#### ABOUT THIS EXERCISE:
Reproduce the top of the data verbatim, through and including the line that contains "Ltac each H".
►
(* ===== verification/QuerySamples.v ===== *)
(** Concrete queries for the theorems about answers: a small domain table, a
    packet with room, and what happens in a packet so full that positions do
    not fit in sixteen bits. *)

From S2P Require Import Prelude Buffer Dname DnameProofs Dns Packet Contents Namedb NamedbProofs NamedbTable Edns Tsig TsigProofs Query QueryProofs QueryRecords QueryRRset QueryAnswer.

(** Every element of an explicit list. *)
Ltac each H tac :=
  repeat (apply elem_of_cons in H as [->|H]; [tac|]); by apply elem_of_nil in H.
Ltac listed := apply (bool_decide_unpack _); by vm_compute.

(** The names ".", "c.", "b.c." and "a.b.c.", with pointers and numbers 1 to 4. *)
Definition mini_names : list name := [[]; [[99]]; [[98]; [99]]; [[97]; [98]; [99]]].
Definition mini_nm (n : Z) : name := default [] (mini_names !! Z.to_nat (n - 1)).
Definition mini_domain (n : Z) : domain :=
  mkdomain true (of_labels (mini_nm n)) (if n =? 1 then None else Some (n - 1)) n [] n 0 true false.

(** Record set 1 of the zone: mail exchangers of "c.". *)
Definition mini_rr : rr := mkrr 2 [Atom_data [0; 10]; Atom_domain 4] 3600 TYPE_MX CLASS_IN.
Definition mini_rr2 : rr := mkrr 2 [Atom_data [0; 20]; Atom_domain 3] 3600 TYPE_MX CLASS_IN.
Definition mini_zone : zone := mkzone (Some 2) None None None false true false.
Definition mini_db : namedb :=
  mkdb (list_to_map ((fun n => (n, mini_domain n)) <$> [1; 2; 3; 4]))
       {[1 := mkrrset 1 [mini_rr; mini_rr2]]} {[1 := mini_zone]} [] [1; 2; 3; 4] [].

(** A query over TCP whose answer starts at [pos] and ends before [max]. *)
Definition mini_query (pos size max : Z) : query :=
  mkquery (mksockaddr false [127; 0; 0; 1] 53) max 0 edns_init_record
    (tsig_init_record sample_tsig None None) false false false true
    (mkbuffer pos size size (replicate (Z.to_nat size) 0) false) None TYPE_MX CLASS_IN None None None
    0 0 [] (replicate 8 0) 8 0 false None None None 0 None.

Lemma mini_numbered : numbered mini_db mini_nm.
Proof.
  intros p a Ha. unfold domain_at, points_to in Ha. destruct (domains mini_db !! p) as [d|] eqn:E; [|done].
  injection Ha as <-. unfold mini_db in E. cbn [domains] in E. apply elem_of_list_to_map_2 in E.
  apply list_elem_of_fmap in E as (n & [= -> ->] & Hn). cbn [number domain_dname mini_domain].
  split; [|done]. apply (bool_decide_unpack _).
  each Hn ltac:(by vm_compute).
Qed.

Lemma mini_ready pos size max : QHEADERSZ <= pos <= size -> pos <= max <= 65535 -> size < 2 ^ 62 ->
  ready mini_db mini_nm (mini_query pos size max) (packet (mini_query pos size max)) [] (replicate 8 0).
Proof.
  intros [Hp Hs] Hr Hsz. unfold QHEADERSZ in Hp. split.
  - split; cbn; [lia|lia| |apply Forall_replicate; by unfold byte|done].
    unfold zlength. rewrite length_replicate. lia.
  - exact Hp.
  - intros n Hn Hz _. destruct Hz. unfold zget. destruct (replicate 8 0 !! Z.to_nat n) as [x|] eqn:E; [|done].
    by apply lookup_replicate in E as [-> _].
  - intros p Hp'. by apply elem_of_nil in Hp'.
  - unfold room, mini_query. cbn. rewrite u64_small; lia.
Qed.

Lemma mini_at n : n ∈ [1; 2; 3; 4] -> domain_at mini_db n = Ok (mini_domain n).
Proof.
  intros Hn. each Hn ltac:(by vm_compute).
Qed.

Lemma mini_encodable n : n ∈ [1; 2; 3; 4] -> encodable mini_db mini_nm (replicate 8 0) n.
Proof.
  assert (H1 : encodable mini_db mini_nm (replicate 8 0) 1).
  { eapply encodable_root; [by apply mini_at; left|done|done]. }
  assert (Hstep : forall n, n ∈ [2; 3; 4] -> encodable mini_db mini_nm (replicate 8 0) (n - 1) ->
    encodable mini_db mini_nm (replicate 8 0) n).
  { intros m Hm He. eapply encodable_step with (l := hd [] (mini_nm m));
      [apply mini_at; set_solver| |apply (bool_decide_unpack _)|apply mini_at| |exact He];
      each Hm ltac:(first [done|by vm_compute|listed]). }
  assert (H2 : encodable mini_db mini_nm (replicate 8 0) 2) by (apply Hstep; [listed|exact H1]).
  assert (H3 : encodable mini_db mini_nm (replicate 8 0) 3) by (apply Hstep; [listed|exact H2]).
  assert (H4 : encodable mini_db mini_nm (replicate 8 0) 4) by (apply Hstep; [listed|exact H3]).
  intros Hn. each Hn ltac:(done).
Qed.

Lemma mini_rr_ok r : r ∈ [mini_rr; mini_rr2] ->
  exists sz, rr_ok mini_db mini_nm (replicate 8 0) 2 r sz /\ sz <= 22.
Proof.
  intros Hr. assert (exists data n, n ∈ [3; 4] /\ rdatas r = [Atom_data data; Atom_domain n] /\
    rr_type r = TYPE_MX /\ zlength data = 2 /\ Forall byte data) as (data & n & Hn & Hrd & Hty & Hdl & Hdb).
  { apply elem_of_cons in Hr as [->|Hr%list_elem_of_singleton]; [exists [0; 10], 4|subst; exists [0; 20], 3];
      (split_and!; [listed|done|done|done|by repeat constructor]). }
  assert (Hn' : n ∈ [1; 2; 3; 4]) by (clear -Hn; each Hn ltac:(listed)).
  eexists. split.
  - exists (mini_domain 2). eexists. split_and!; [apply mini_at; listed|apply mini_encodable; listed| |done].
    rewrite Hrd, Hty. eapply rdata_ok_data; [by vm_compute|done|done|done|].
    eapply rdata_ok_compressed; [by vm_compute|by apply mini_at|by apply mini_encodable|constructor].
  - rewrite Hdl. each Hn ltac:(by vm_compute).
Qed.

Lemma packet_encode_rr_witness :
  exists b' dn' offs',
    packet_encode_rr mini_db 2 mini_rr 3600 (mini_query 12 600 512) = Ok (true, upd (mini_query 12 600 512) b' dn' offs') /\
    rr_at mini_db mini_nm (_data b') 12 (_position b') 2 mini_rr 3600.
Proof.
  destruct (mini_rr_ok mini_rr) as (sz & Hok & Hsz); [by left|].
  destruct (packet_encode_rr_correct mini_db mini_nm (mini_query 12 600 512) 2 mini_rr sz 3600)
    as (ok & b' & dn' & offs' & E & Hpost & _).
  - exact mini_numbered.
  - apply mini_ready; done.
  - exact Hok.
  - cbn. lia.
  - exists b', dn', offs'. destruct ok.
    + split; [exact E|]. exact (proj1 Hpost).
    + exfalso. destruct Hpost as (_ & _ & _ & Hroom). revert Hroom. unfold room. cbn.
      change (u64 (512 - 0)) with 512. lia.
Defined.

Lemma mini_entry : entry_ok mini_db mini_nm (mini_query 12 600 512) (packet (mini_query 12 600 512))
  (replicate 8 0) (mkentry ANSWER_SECTION 2 1).
Proof.
  exists (mkrrset 1 [mini_rr; mini_rr2]), []. split_and!; try done.
  - repeat constructor.
    + destruct (mini_rr_ok mini_rr) as (sz & Hok & Hsz); [by left|]. exists sz. split; [exact Hok|].
      unfold room. cbn. change (u64 (512 - 0)) with 512. lia.
    + destruct (mini_rr_ok mini_rr2) as (sz & Hok & Hsz); [by right; left|]. exists sz. split; [exact Hok|].
      unfold room. cbn. change (u64 (512 - 0)) with 512. lia.
  - intros l Hl. vm_compute in Hl. injection Hl as <-. constructor.
Qed.


(** What is in the packet: two records in the answer section. *)
Example encode_answer_bytes :
  match encode_answer mini_db false [mkentry ANSWER_SECTION 2 1] 0 (mini_query 12 600 512) with
  | Ok (_, q) => Some (take 49 (_data (packet q)), _position (packet q))
  | _ => None
  end = Some ([0; 0; 0; 0; 0; 0; 0; 2; 0; 0; 0; 0] ++
              [1; 99; 0; 0; 15; 0; 1; 0; 0; 14; 16; 0; 8; 0; 10; 1; 97; 1; 98; 192; 12] ++
              [192; 12; 0; 15; 0; 1; 0; 0; 14; 16; 0; 4; 0; 20; 192; 29], 49).
Proof. vm_compute. reflexivity. Qed.


Lemma answer_add_rrset_witness :
  exists a' v, answer_add_rrset mini_db [mkentry ADDITIONAL_A_SECTION 2 1] ANSWER_SECTION 2 1 = Ok (a', v) /\
    NoDup (entry_key mini_db <$> a').
Proof.
  destruct (answer_add_rrset_correct mini_db [mkentry ADDITIONAL_A_SECTION 2 1] ANSWER_SECTION 2 1 (mini_domain 2))
    as (a' & v & E & Hnd & _).
  - apply mini_at. listed.
  - done.
  - constructor; [|constructor]. exists (mini_domain 2). apply mini_at. listed.
  - apply NoDup_singleton.
  - done.
  - exists a', v. split; [exact E|exact Hnd].
Defined.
◄
#### EXERCISE OUTPUT:
(* ===== verification/QuerySamples.v ===== *)
(** Concrete queries for the theorems about answers: a small domain table, a
    packet with room, and what happens in a packet so full that positions do
    not fit in sixteen bits. *)

From S2P Require Import Prelude Buffer Dname DnameProofs Dns Packet Contents Namedb NamedbProofs NamedbTable Edns Tsig TsigProofs Query QueryProofs QueryRecords QueryRRset QueryAnswer.

(** Every element of an explicit list. *)
Ltac each H tac :=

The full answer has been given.